However, when the team looked at the time between plasma sampling and AD diagnosis, they found a significant association between the presence of anti-HSV IgG antibodies and AD diagnosis among patients in whom there was at least 6.6 years between sampling and diagnosis, at 95.6% vs 90.0% for control individuals (OR, 2.250; P = .019).
In the second investigation, the team used data from the Betula project, an ongoing, longitudinal, prospective cohort study of aging, memory, and dementia among people living in Umeå.

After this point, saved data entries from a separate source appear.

(** A path that fills the buffer or does not fit into it is reported as
    the empty path, not as the part of it that fits. *)
Theorem d_path_too_long p cs heap data :
  collects p cs → length heap = 4352%nat → length data = 4096%nat →
  MAX_BUF_LEN <= Z.of_nat (length (join cs ++ deleted_mark (p_dentry p))) →
  ∃ data' heap',
    bpf_d_path_tetragon k p root (Some heap) data = (1, data', Some heap') ∧
    take 1 data' = [0].
Proof.
  intros Hc Hh Hd Hf. rewrite length_app in Hf.
  destruct (path_with_deleted_start p heap Hh) as (buf & E & Hl & Hb). cbv zeta in E, Hb.
  set (o := MAX_BUF_LEN - Z.of_nat (length (deleted_mark (p_dentry p)))) in *.
  assert (0 < o <= MAX_BUF_LEN).
  { unfold o, deleted_mark, MAX_BUF_LEN. destruct (d_unlinked _ _); simpl; lia. }
  destruct (cwd_loop_overflows p cs buf o Hc) as (H1 & H2 & H3); [lia|lia|lia|].
  rewrite prepend_path_eq in E. cbv zeta in E. rewrite H1, H2 in E.
  destruct (Z.eqb_spec 0 o); [lia|].
  unfold bpf_d_path_tetragon, d_path_local, __d_path_local. cbv zeta. rewrite E.
  change (0 <? 0) with false. cbv iota. change (Z.land 0 0xfff) with 0.
  unfold sub_bytes. change (Z.to_nat 0) with 0%nat. rewrite take_0.
  eexists _, _. split; [done|].
  unfold write_at. change (Z.to_nat 0) with 0%nat.
  rewrite !take_0, !app_nil_l, drop_0. simpl. by rewrite take_0.
Qed.
End resolves.

(** ** A chain of directories

    Two hundred directories below each other, with names of [len] characters,
    to exercise the theorems above. *)
Section chain.
Context (len : Z).

Definition chain_dentry (i : nat) : Z * kdentry :=
  (2000 + Z.of_nat i, KDentry (2000 + Z.of_nat (i - 1)) 0 len 1).

Definition chain_kmem : kmem := {|
  dentries := list_to_map (chain_dentry <$> seq 0 200);
  mounts := {[ 500 := KMount 500 500 2000 ]};
  chars := λ _, 97;
  off_mnt := 32
|}.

Of 3432 individuals who contributed at least one serum sample, 245 (7.1%) developed AD during an average follow-up period of 11.3 years.
Serum anti-HSV IgG antibodies were identified in 88.2% of the participants. Among those with anti-HSV IgG antibodies, 7.6% developed AD, compared with 3.4% of those without such antibodies. Adjusted analysis indicated that anti-HSV IgG antibodies did not increase the risk for AD, at a hazard ratio (HR) of 0.993 (P = .979).
The proportion of individuals with anti-HSV IgM antibodies, which indicate the presence of reactivated HSV1 infection, was 2.9%. AD developed in 15.0% of individuals with anti-HSV IgM antibodies, vs 6.9% of those without the antibodies, and anti-HSV IgM antibodies were significantly associated with the development of AD, at an HR of 1.959 (P = .012).
Dr Lövheim believes that the findings pave the way for studies on whether treating HSV1 infection could slow the development of AD.
"Herpes simplex infection is treatable with antiviral drugs, like acyclovir, so there is at least the possibility that treatment with those drugs might also be able to affect the progression to Alzheimer's disease," he said.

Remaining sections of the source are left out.